Some organizations force employees to sign a non-compete agreement. That's the kind of agreement that prevents programmers to work for competitors. This technique is best combined with job postings like "Looking for senior programmer with 5 years of experience in the similar field".

To prevent your programmers from stealing, you can do harm to them as soon as they finish the software. The method proved itself as the most efficient, and has been used for centuries. For example, Russian Tzar Ivan The Terrible burned eyes of the architect that designed a beautiful church at the Red Square, so the one designed remains the most beautiful ever. You can do something like this to your architect. I heard, latest Visual Studio contains some features...

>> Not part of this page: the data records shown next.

Lemma elem_of_plan_moves ids :
  exists moves, plan_moves old new ids = Ok moves /\
    forall mv, mv ∈ moves <-> exists n o w, (mv_id mv, n) ∈ ids /\ sets_of (mv_id mv) n o w /\ head o = Some (mv_source mv) /\
      mv_dest mv ∈ w /\ mv_dest mv ∉ o.
Proof.
  induction ids as [|[id n] ids (moves & E & IH)]; [exists []; split; [done|]; set_solver|].
  destruct (replicas_total old id n Hold) as (o & Eo & _). destruct (replicas_total new id n Hnew) as (w & Ew & _).
  cbn [plan_moves]. unfold moves_of. rewrite Eo. rsimpl. rewrite E.
  assert (Hmine : exists mine, (match o with [] => Ok [] | source :: _ => Ok (map (mkMove id source) (base.filter (λ dest, dest ∉ o) w)) end) = Ok mine /\
    forall mv, mv ∈ mine <-> mv_id mv = id /\ head o = Some (mv_source mv) /\ mv_dest mv ∈ w /\ mv_dest mv ∉ o).
  { destruct o as [|source o']; [exists []; split; [done|]; intros mv; simpl; set_solver|]. eexists. split; [done|]. intros mv.
    rewrite list_elem_of_fmap. split.
    - intros (dest & -> & Hin). apply list_elem_of_filter in Hin as [Hn Hin]. by split_and!.
    - intros (Hi & Hs & Hin & Hn). exists (mv_dest mv). split; [|by apply list_elem_of_filter]. simpl in Hs. injection Hs as ->. subst id. by destruct mv. }
  destruct Hmine as (mine & Em & Hmine). exists (mine ++ moves). split.
  - destruct o as [|source o']; [injection Em as <-; by rsimpl|]. rewrite Ew. rsimpl. by injection Em as <-.
  - intros mv. rewrite elem_of_app, Hmine, IH. setoid_rewrite elem_of_cons. split.
    + intros [(Hi & Hs & Hin & Hn)|(n' & o' & w' & Hin & H)].
      * subst id. exists n, o, w. split; [by left|]. split; [by split|]. by split_and!.
      * exists n', o', w'. split; [by right|exact H].
    + intros (n' & o' & w' & [[= Hi Hn']|Hin] & Hsets & Hrest); [left|right; by exists n', o', w']. subst. destruct Hsets as [H1 H2].
      rewrite Eo in H1. rewrite Ew in H2. injection H1 as <-. injection H2 as <-. by split.
Qed.

Lemma elem_of_plan_drops ids :
  exists drops, plan_drops old new ids = Ok drops /\
    forall d, d ∈ drops <-> exists n o w, (d.2, n) ∈ ids /\ sets_of d.2 n o w /\ d.1 ∈ o /\ d.1 ∉ w.
Proof.
  induction ids as [|[id n] ids (drops & E & IH)]; [exists []; split; [done|]; set_solver|].
  destruct (replicas_total old id n Hold) as (o & Eo & _). destruct (replicas_total new id n Hnew) as (w & Ew & _).
  cbn [plan_drops]. unfold drops_of. rewrite Ew, Eo. rsimpl. rewrite E. rsimpl. eexists. split; [done|].
  intros [node d]. rewrite elem_of_app, IH, list_elem_of_fmap. cbn [fst snd]. setoid_rewrite elem_of_cons. split.
  - intros [(x & [= -> ->] & Hin)|(n' & o' & w' & Hin & H)]; [|exists n', o', w'; split; [by right|exact H]]. apply list_elem_of_filter in Hin as [Hn Hin].
    exists n, o, w. split; [by left|]. by split_and!.
  - intros (n' & o' & w' & [[= -> ->]|Hin] & [H1 H2] & H3 & H4); [left|right; by exists n', o', w'].
    rewrite Eo in H1. rewrite Ew in H2. injection H1 as <-. injection H2 as <-. exists node. split; [done|]. by apply list_elem_of_filter.
Qed.

(** Moving the sources keeps the destinations, and a move is lost only where no old
    replica answers. *)
Lemma elem_of_reroute_all (factors : gmap DatumId Z) reachable moves :
  exists kept, reroute_all old factors reachable moves = Ok kept /\
    (forall mv, mv ∈ kept -> mv_source mv ∈ reachable /\ exists mv0 o, mv0 ∈ moves /\ mv_id mv = mv_id mv0 /\ mv_dest mv = mv_dest mv0 /\
       (mv_source mv = mv_source mv0 \/ replicas old (mv_id mv) (Z.to_nat (default 1 (factors !! mv_id mv))) = Ok o /\ mv_source mv ∈ o)) /\
    forall mv0 o node, mv0 ∈ moves -> replicas old (mv_id mv0) (Z.to_nat (default 1 (factors !! mv_id mv0))) = Ok o ->
      node ∈ o -> node ∈ reachable -> exists source, mkMove (mv_id mv0) source (mv_dest mv0) ∈ kept.
Proof.
  induction moves as [|mv moves (kept & E & IH1 & IH2)]; [exists []; split; [done|]; split; [set_solver|intros; set_solver]|].
  cbn [reroute_all]. unfold reroute. case_bool_decide as Hr; rsimpl.
  - rewrite E. rsimpl. eexists. split; [done|]. split.
    + intros mv' [->|Hin]%elem_of_cons; [|destruct (IH1 mv' Hin) as (? & mv0 & o & ? & ?); split; [done|]; exists mv0, o; set_solver].
      split; [done|]. exists mv, []. split; [set_solver|]. by repeat (split; [done|]); left.
    + intros mv0 o node [->|Hin]%elem_of_cons Ho Hn Hre; [exists (mv_source mv); destruct mv; set_solver|].
      destruct (IH2 mv0 o node Hin Ho Hn Hre) as [source Hs]. exists source. set_solver.
  - destruct (replicas_total old (mv_id mv) (default 1 (factors !! mv_id mv)) Hold) as (o & Eo & _). rewrite Eo. rsimpl. rewrite E. rsimpl.
    destruct (find (λ node, bool_decide (node ∈ reachable)) o) as [source|] eqn:Ef; simpl.
    + apply find_some in Ef as [Hso Hsr%bool_decide_eq_true]. apply list_elem_of_In in Hso. eexists. split; [done|]. split.
      * intros mv' [->|Hin]%elem_of_cons; [|destruct (IH1 mv' Hin) as (? & mv0 & o' & ? & ?); split; [done|]; exists mv0, o'; set_solver].
        split; [done|]. exists mv, o. split; [set_solver|]. simpl. by repeat (split; [done|]); right.
      * intros mv0 o' node [->|Hin]%elem_of_cons Ho Hn Hre; [exists source; set_solver|].
        destruct (IH2 mv0 o' node Hin Ho Hn Hre) as [s' Hs]. exists s'. set_solver.
    + exists kept. split; [done|]. split.
      * intros mv' Hin. destruct (IH1 mv' Hin) as (? & mv0 & o' & ? & ?). split; [done|]. exists mv0, o'. set_solver.
      * intros mv0 o' node [->|Hin]%elem_of_cons Ho Hn Hre; [|by eapply IH2]. rewrite Eo in Ho. injection Ho as <-.
        apply list_elem_of_In in Hn. pose proof (find_none _ _ Ef node Hn) as Hf. simpl in Hf. by apply bool_decide_eq_false in Hf.
Qed.
End plan.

Nowadays, however, it's more humanistic to hire already blind and already dumb people that lost their hands, so that they can't look at your code to memorize it, can't tell anyone about your code and can't type it again. The advantage is that this will help you dealing with labor agency in your country, which watches for balance that your employees are not discriminated.

And yes, this post is a sarcastic joke, which criticizes the idea of any code-stealing-prevention measures. Sorry, couldn't help posting it.

Pavel Shved
+1 for burning eyes!
PostMan
+16  A: 

How do you protect a power plant from sabotage by an employee? How do you prevent a boxer from throwing the fight? How do you prevent a brothel from distributing the clap?

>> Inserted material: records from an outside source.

Lemma validate_one_spec n w v d pk fs :
  rep n w v ->
  exists w' new, validate_one client fresh from_name show_id d read_op pk fs w = (w', Ok (fs ++ new)) /\ rep n w' v /\
    about pk new /\ (new = [] <-> sound from_name v d pk).
Proof.
  intros Hr. destruct (rest_fresh (AtRest := AtRest0) n w v Hr) as (w0 & op_id & E0 & Hr0).
  destruct (rest_read (AtRest := AtRest0) n w0 v op_id pk Hr0) as (w1 & E1 & Hr1).
  unfold validate_one. erewrite io_bind_ok by exact E0. erewrite io_bind_ok by exact E1.
  assert (forall f, vf_pk f = pk -> about pk [f]) as Hone by (intros; by repeat constructor).
  unfold sound. destruct (v_reads v pk) as [bs|m]; [|by eexists w1, [_]; split_and!; [reflexivity|done|by apply Hone|]].
  destruct bs as [|b bs]; [by exists w1, []; rewrite app_nil_r; split_and!; [..|constructor|]|]. set (payload := b :: bs).
  pose proof (decode_datum_typed d payload) as Ht. destruct (decode_datum d payload) as [values|e|]; [| |done].
  2: { eexists w1, [_]. split_and!; [reflexivity|done|by apply Hone|]. split; [done|by intros (? & ? & _)]. }
  destruct Ht as [Ht _]. apply Forall2_length in Ht. pose proof (run_field_checks_safe d values).
  destruct (run_field_checks d values) as [[]|e|] eqn:Ec; [| |done].
  - destruct (probe_references_spec n w1 v d pk values (td_constraints d) fs Hr1 ltac:(done)) as (w' & new & E & Hr' & Ha & Hn).
    exists w', new. split_and!; [done..|]. rewrite Hn. split; [intros Hall; by exists values|]. by intros (? & [= <-] & _ & ?).
  - match goal with |- context [fs ++ ?f] =>
      destruct (probe_references_spec n w1 v d pk values (td_constraints d) (fs ++ f) Hr1 ltac:(done)) as (w' & new & E & Hr' & Ha & _);
      exists w', (f ++ new) end.
    rewrite E, <- app_assoc. split_and!; [done..| |].
    + apply Forall_app. by split; [apply Hone|].
    + split; [done|]. intros (? & [= <-] & Hc & _). congruence.
Qed.

Lemma about_names pk fs : about pk fs -> forall p, p ∈ map vf_pk fs <-> p = pk /\ fs <> [].
Proof.
  intros Ha p. rewrite list_elem_of_fmap. unfold about in Ha. rewrite Forall_forall in Ha. split.
  - intros (f & -> & Hf). split; [by apply Ha|]. by destruct fs; [set_solver|].
  - intros [-> Hne]. destruct fs as [|f fs]; [done|]. exists f. split; [symmetry; apply Ha; left|left].
Qed.

(** The findings name the data that are not sound, of those gone through. *)
Lemma validate_page_spec n w v d pks fs :
  rep n w v ->
  exists w' new, validate_page client fresh from_name show_id d read_op pks fs w = (w', Ok (fs ++ new)) /\ rep n w' v /\
    forall pk, pk ∈ map vf_pk new <-> pk ∈ pks /\ ~ sound from_name v d pk.
Proof.
  revert w fs. induction pks as [|pk pks IH]; intros w fs Hr; cbn [validate_page].
  { exists w, []. rewrite app_nil_r. split_and!; [done..|]. set_solver. }
  destruct (validate_one_spec n w v d pk fs Hr) as (w1 & new1 & E1 & Hr1 & Ha & Hn). erewrite io_bind_ok by exact E1.
  destruct (IH w1 (fs ++ new1) Hr1) as (w2 & new2 & E2 & Hr2 & H2). exists w2, (new1 ++ new2).
  split; [by rewrite app_assoc|]. split; [done|]. intros p.
  rewrite map_app, elem_of_app, H2, (about_names pk new1 Ha), elem_of_cons, Hn. naive_solver.
Qed.

Lemma query_page_spec n w v id offset page_size :
  rep n w v -> u64_ok offset -> u32_ok page_size ->
  exists w', query_page client id offset page_size w =
    (w', Ok (take (Z.to_nat page_size) (drop (Z.to_nat offset) (v_parts v id)))) /\ rep n w' v.
Proof.
  intros Hr Ho Hp. destruct (rest_page (AtRest := AtRest0) n w v id offset page_size Hr Ho Hp) as (w' & total & E & Hr').
  exists w'. unfold query_page. by erewrite io_bind_ok by exact E.
Qed.

(** A page of what is left, and what is left after it. *)
Lemma split_page (rest : list DatumId) page_size :
  0 < page_size -> rest <> [] ->
  exists page rest2, rest = page ++ rest2 /\ take (Z.to_nat page_size) rest = page /\ page <> [].
Proof.
  intros Hp Hne. exists (take (Z.to_nat page_size) rest), (drop (Z.to_nat page_size) rest). rewrite take_drop. split_and!; [done..|].
  destruct rest; [done|]. by destruct (Z.to_nat page_size) eqn:?; [lia|].
Qed.

Lemma scan_loop_spec n v d page_size fuel :
  u32_ok page_size -> 0 < page_size ->
  forall w fs done_ rest, rep n w v -> v_parts v (extent_key from_name (td_name d)) = done_ ++ rest -> (length rest < fuel)%nat ->
  exists w' new, scan_loop client fresh from_name show_id fuel d read_op page_size (zlen done_) fs w = (w', Ok (fs ++ new)) /\
    rep n w' v /\ forall pk, pk ∈ map vf_pk new <-> pk ∈ rest /\ ~ sound from_name v d pk.
Proof.
  intros Hp Hp0. induction fuel as [|fuel IH]; intros w fs done_ rest Hr Hd Hf; [lia|]. cbn [scan_loop].
  destruct (rest_ids (AtRest := AtRest0) n w v (extent_key from_name (td_name d)) Hr) as (_ & _ & Hlen). rewrite Hd, zlen_app in Hlen.
  pose proof (zlen_nonneg done_). pose proof (zlen_nonneg rest).
  destruct (query_page_spec n w v (extent_key from_name (td_name d)) (zlen done_) page_size Hr) as (w1 & E1 & Hr1);
    [unfold uint_ok; lia|done|]. rewrite Hd in E1.
  rewrite (drop_app_length' done_ rest) in E1 by (unfold zlen; lia).
  erewrite io_bind_ok by exact E1.
  destruct (decide (rest = [])) as [->|Hne]; [rewrite take_nil; exists w1, []; rewrite app_nil_r; split_and!; [done..|]; set_solver|].
  destruct (split_page rest page_size Hp0 Hne) as (page & rest2 & -> & Ep & Hpage). rewrite Ep, zlen_app in *.
  pose proof (zlen_nonneg rest2). destruct page as [|y page'] eqn:Epage; [done|]. rewrite <- Epage in *.
  rewrite (io_lift_ok (zlen (done_ ++ page))) by (unfold add_u64; rewrite zlen_app, (proj2 (Z.ltb_lt _ _)) by lia; done).
  destruct (validate_page_spec n w1 v d page fs Hr1) as (w2 & new2 & E2 & Hr2 & H2). erewrite io_bind_ok by exact E2.
  destruct (IH w2 (fs ++ new2) (done_ ++ page) rest2 Hr2) as (w3 & new3 & E3 & Hr3 & H3).
  { by rewrite <- app_assoc. }
  { rewrite length_app in Hf. subst page. simpl in Hf. lia. }
  exists w3, (new2 ++ new3). split; [by rewrite app_assoc|]. split; [done|]. intros p.
  rewrite map_app, elem_of_app, H2, H3, elem_of_app. tauto.
Qed.

(** C11: a full scan of a type is exact. Against a cluster at rest, a scan with a page
    size that is not zero ends, once its fuel exceeds the extent, and names in its
    findings exactly the data of the extent that are not sound: that cannot be read,
    do not decode, fail a declared check or refer to data that do not exist. *)
Theorem full_scan_is_exact n w v d page_size fuel :
  rep n w v -> td_track_extent d = true -> u32_ok page_size -> 0 < page_size ->
  (length (v_parts v (extent_key from_name (td_name d))) < fuel)%nat ->
  exists w' fs, validate_type client fresh from_name show_id fuel d read_op page_size w = (w', Ok fs) /\ rep n w' v /\
    forall pk, pk ∈ map vf_pk fs <-> pk ∈ v_parts v (extent_key from_name (td_name d)) /\ ~ sound from_name v d pk.
Proof.
  intros Hr Ht Hp Hp0 Hf. unfold validate_type. rewrite Ht. cbn [negb].
  by destruct (scan_loop_spec n v d page_size fuel Hp Hp0 w [] [] _ Hr eq_refl Hf) as (w' & fs & E & Hr' & H); exists w', fs.
Qed.

(** ** The invalid partition *)

Lemma sound_same id v v' d pk : same_but id v v' -> sound from_name v' d pk <-> sound from_name v d pk.
Proof. intros (R & T & _). unfold sound. by rewrite R, T. Qed.

Lemma StronglySorted_skip {A} (R : A -> A -> Prop) pre x post : StronglySorted R (pre ++ x :: post) -> StronglySorted R (pre ++ post).
Proof.
  induction pre as [|y pre IH]; simpl; [by intros [? _]%StronglySorted_inv|]. intros [Hs HF]%StronglySorted_inv.
  constructor; [by apply IH|]. apply Forall_app in HF as [? [_ ?]%Forall_cons]. by apply Forall_app.
Qed.

(** The driver removes an id; what is around it stays. *)
Lemma clear_invalid_spec n w v d pk pre post :
  let inv := invalid_key from_name (td_name d) in
  rep n w v -> v_parts v inv = pre ++ pk :: post ->
  exists w' v', clear_invalid client from_name d pk w = (w', Ok ()) /\ rep n w' v' /\ same_but inv v v' /\ v_parts v' inv = pre ++ post.
Proof.
  intros inv Hr Hp. destruct (rest_ids (AtRest := AtRest0) n w v inv Hr) as (Hs & Hok & _). rewrite Hp in Hs, Hok.
  assert (extent_op_ok (ExtentRemove pk)) as Hop by (apply Forall_app in Hok as [_ Hok]; by apply Forall_cons in Hok as [? _]).
  destruct (rest_update (AtRest := AtRest0) n w v inv (ExtentRemove pk) Hr Hop) as (w' & v' & total & pks & E & Hr' & Hsame & Hin).
  exists w', v'. split; [unfold clear_invalid, partition_update; fold inv; by erewrite io_bind_ok by exact E|]. split_and!; [done..|].
  destruct (rest_ids (AtRest := AtRest0) n w' v' inv Hr') as (Hs' & _).
  pose proof (ascending_NoDup _ Hs) as Hnd. apply NoDup_app in Hnd as (_ & Hd & [Hni _]%NoDup_cons).
  apply ascending_unique; [done| |].
  - by eapply StronglySorted_skip.
  - intros x. rewrite Hin, Hp. cbn [after_update]. set_solver.
Qed.

Lemma revalidate_page_spec n d pks :
  let inv := invalid_key from_name (td_name d) in
  forall w v pre post fs cleared, rep n w v -> v_parts v inv = pre ++ pks ++ post ->
  exists w' v' new kept, revalidate_page client fresh from_name show_id d read_op pks fs cleared w =
      (w', Ok (fs ++ new, cleared + (zlen pks - zlen kept))) /\
    rep n w' v' /\ same_but inv v v' /\ v_parts v' inv = pre ++ kept ++ post /\ zlen kept <= zlen pks /\
    (forall pk, pk ∈ kept <-> pk ∈ pks /\ ~ sound from_name v d pk) /\ forall pk, pk ∈ map vf_pk new <-> pk ∈ kept.
Proof.
  intros inv. induction pks as [|pk pks IH]; intros w v pre post fs cleared Hr Hp; cbn [revalidate_page].
  { exists w, v, [], []. rewrite app_nil_r, Z.sub_diag, Z.add_0_r. split_and!; [done..|set_solver|set_solver]. }
  destruct (validate_one_spec n w v d pk fs Hr) as (w1 & new1 & E1 & Hr1 & Ha & Hn). erewrite io_bind_ok by exact E1.
  rewrite length_app. destruct new1 as [|f new1].
  - rewrite app_nil_r. cbn [length]. rewrite Nat.add_0_r, Nat.eqb_refl.
    destruct (clear_invalid_spec n w1 v d pk pre (pks ++ post) Hr1 Hp) as (w2 & v2 & E2 & Hr2 & Hs2 & Hp2).
    erewrite io_bind_ok by exact E2.
    destruct (IH w2 v2 pre post fs (cleared + 1) Hr2 Hp2) as (w3 & v3 & new & kept & E3 & Hr3 & Hs3 & Hp3 & Hl & Hk & Hnew).
    exists w3, v3, new, kept. rewrite zlen_cons. replace (cleared + (1 + zlen pks - zlen kept)) with (cleared + 1 + (zlen pks - zlen kept)) by lia.
    split; [exact E3|].
    split_and!; [done|by etrans|done|lia| |done]. intros p. rewrite Hk, (sound_same _ _ _ _ _ Hs2), elem_of_cons. naive_solver.
  - rewrite (proj2 (Nat.eqb_neq _ _)) by (simpl; lia).
    destruct (IH w1 v (pre ++ [pk]) post (fs ++ f :: new1) cleared Hr1) as (w3 & v3 & new & kept & E3 & Hr3 & Hs3 & Hp3 & Hl & Hk & Hnew);
      [by rewrite Hp, <- app_assoc|].
    exists w3, v3, ((f :: new1) ++ new), (pk :: kept). rewrite !zlen_cons.
    replace (1 + zlen pks - (1 + zlen kept)) with (zlen pks - zlen kept) by lia.
    split; [by rewrite app_assoc|]. split_and!; [done|done|by rewrite Hp3, <- app_assoc|lia| |].
    + intros p. rewrite elem_of_cons, Hk, elem_of_cons. naive_solver.
    + intros p. rewrite map_app, elem_of_app, Hnew, (about_names pk _ Ha), elem_of_cons. naive_solver.
Qed.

Your concern, while valid, is one that can only be properly addressed by personal responsibility and accountability within your team. Any options you employ to secure the code against theft is likely do more harm than good. If you feel a team member is not trustworthy, get rid of them.

Chris
Very well put. -
Pekka
+1  A: 

You could make them develop a module that would be seperate from the rest of the application. If you had a plugin/module type system going this would suit well. You could release APIs for the developers to develop against and have them integrate with your DLLs and not the source code.

People seem to be very critical of this but there are legitimate reasons for doing this i.e. partnering with a potential competitor if you gave them all your source you would be shooting yourself in the foot.

Burt
+3  A: 

SVN has the ability to limit different users to different folders, so you could split your code up into seperate libraries, and allow only certain people Read / Write access.

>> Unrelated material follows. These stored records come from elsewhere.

(** X5. After [setActiveDomain(domain)] the policy is unchanged and the
    timer is in one of two states: running on [domain] since the instant
    of the call, which happens exactly when [domain] is a non-empty string
    that is a key of the policy; or fully cleared (no domain and no start
    instant). The active domain is therefore always a tracked domain. *)
Theorem setActiveDomain_timer (e : Env) (domain : option string) (w : World) :
  let m' := mem (setActiveDomain e domain w) in
  settings m' = settings (mem w)
  /\ (forall d, activeDomain m' = Some d <->
        domain = Some d /\ d <> EmptyString /\ In d (getTrackedDomains (mem w)))
  /\ (forall d, activeDomain m' = Some d -> activeStart m' = Some (nowMs e))
  /\ (activeDomain m' = None -> activeStart m' = None).
Proof.
  intros m'. subst m'.
  pose proof (mem_setActiveDomain e domain w) as Hm. cbn zeta in Hm.
  rewrite Hm. cbn [settings activeDomain activeStart].
  split; [reflexivity|]. split; [intros d; apply activeAfter_Some|].
  split.
  - intros d ->. reflexivity.
  - intros ->. reflexivity.
Qed.

Lemma setActiveDomain_timer_witness :
  activeDomain
    (mem (setActiveDomain morning1000 (Some "instagram.com") sampleWorld))
  = Some "instagram.com"
  /\ activeStart
       (mem (setActiveDomain morning1000 (Some "instagram.com") sampleWorld))
     = Some (nowMs morning1000).
Proof.
  destruct (setActiveDomain_timer morning1000 (Some "instagram.com")
              sampleWorld) as (_ & H2 & H3 & _).
  assert (H : activeDomain
                (mem (setActiveDomain morning1000 (Some "instagram.com")
                        sampleWorld)) = Some "instagram.com").
  { apply H2. split; [reflexivity|]. split; [discriminate|].
    simpl. right. left. reflexivity. }
  split; [exact H|exact (H3 _ H)].
Defined.

(** ** One rule per id *)

Lemma blockRule_inj (d1 d2 : string) : blockRule d1 = blockRule d2 -> d1 = d2.
Proof. unfold blockRule. intros H. now injection H. Qed.

Lemma In_without_iff (ids : list Z) (t : list Rule) (r : Rule) :
  In r (without ids t) <-> In r t /\ ~ In (ruleId r) ids.
Proof.
  split; [apply In_without|].
  intros [Hin Hn]. unfold without. apply List.filter_In. split; [exact Hin|].
  unfold keeps. apply negb_true_iff.
  destruct (existsb (Z.eqb (ruleId r)) ids) eqn:He; [|reflexivity].
  apply existsb_exists in He. destruct He as (i & Hi & Heq).
  apply Z.eqb_eq in Heq. rewrite Heq in Hn. contradiction.
Qed.

Lemma In_addDynamicBlockRule (d : string) (t : list Rule) (r : Rule) :
  In r (addDynamicBlockRule d t) <->
  r = blockRule d \/ (In r t /\ ruleId r <> ruleIdFor d).
Proof.
  rewrite addDynamicBlockRule_eq, in_app_iff, In_without_iff. simpl.
  intuition congruence.
Qed.

Lemma In_removeDynamicBlockRule (d : string) (t : list Rule) (r : Rule) :
  In r (removeDynamicBlockRule d t) <-> In r t /\ ruleId r <> ruleIdFor d.
Proof.
  rewrite removeDynamicBlockRule_eq, In_without_iff. simpl. intuition congruence.
Qed.

Lemma count_id_without (i : Z) (t : list Rule) :
  List.filter (fun r => ruleId r =? i) (without [i] t) = [].
Proof.
  unfold without. induction t as [|r t IH]; [reflexivity|].
  cbn [List.filter]. rewrite keeps_cons. change (keeps [] r) with true.
  rewrite andb_true_r.
  destruct (ruleId r =? i) eqn:Hi; cbn [negb List.filter]; [exact IH|].
  now rewrite Hi.
Qed.

(** X6. After [addDynamicBlockRule(domain)], whatever the table held
    before (duplicates included), exactly one rule carries the id of the
    domain and it is the block rule of the domain on main and sub frames;
    rules with any other id are neither added nor removed. *)
Theorem addDynamicBlockRule_single (d : string) (t : list Rule) :
  List.filter (fun r => ruleId r =? ruleIdFor d) (addDynamicBlockRule d t)
  = [blockRule d]
  /\ urlFilter (blockRule d) = "||" ++ d
  /\ resourceTypes (blockRule d) = [main_frame; sub_frame]
  /\ (forall r, ruleId r <> ruleIdFor d ->
        (In r (addDynamicBlockRule d t) <-> In r t)).
Proof.
  split; [|split; [reflexivity|split; [reflexivity|]]].
  - rewrite addDynamicBlockRule_eq, List.filter_app, count_id_without.
    cbn [List.filter app blockRule ruleId]. now rewrite Z.eqb_refl.
  - intros r Hne. rewrite In_addDynamicBlockRule. split.
    + intros [->|[H _]]; [|exact H]. now contradiction Hne.
    + intros H. right. split; assumption.
Qed.

Lemma addDynamicBlockRule_single_witness :
  let t := [blockRule "youtube.com"; blockRule "instagram.com";
            blockRule "youtube.com"] in
  List.filter (fun r => ruleId r =? ruleIdFor "youtube.com")
    (addDynamicBlockRule "youtube.com" t)
  = [blockRule "youtube.com"]
  /\ In (blockRule "instagram.com") (addDynamicBlockRule "youtube.com" t).
Proof.
  intros t.
  destruct (addDynamicBlockRule_single "youtube.com" t) as (H1 & _ & _ & H4).
  split; [exact H1|].
  apply H4; [vm_compute; discriminate|right; left; reflexivity].
Defined.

The file for this is under conf\authz Here is a sample

[aliases]
# joe = /C=XZ/ST=Dessert/L=Snake City/O=Snake Oil, Ltd./OU=Research Institute/CN=Joe Average

[groups]
# harry_and_sally = harry,sally
# harry_sally_and_joe = harry,sally,&joe

[/
# [/foo/bar]
# harry = rw
# &joe = r
# * =

# [repository:/baz/fuz]
# @harry_and_sally = rw
# * = r

Some documentation can be found here

Under 'Per-directory access control'

PostMan
+1  A: 

It might be worthwhile to spend some brain cell activity on the business model you want to follow. If the core value is embodied in the code, the core value can be stolen by stealing the code. If, however, the core value of your business is embodied in a group of employees, some of them engineers, others sales people, yet others customer support people, and when the software is only the net that keeps these peoples business going, then there's no easy way of stealing the value of your business. And if the software does get stolen, the thieves won't be able to make much use of it.

So, in addition to what cherouvim said, build a team that you can not just trust, but a team that is the core value of your business.

doppelfish
+1  A: 

Develop your software in modules.

Have one common module that contains objects that pass back and forth, and utility classes that act on those objects.

Have each group build modules on top of that, without much need to know about other modules.

Have one trusted team of developers do the planning of what goes in each module, and have that team also do the integration of all of the modules into the whole.

Also have a lot of trust in whoever runs your version control server. While it's stable, no one developer can do all that much harm; they can't delete everything, for example, and you'll know exactly what they did and when if that ever becomes an issue.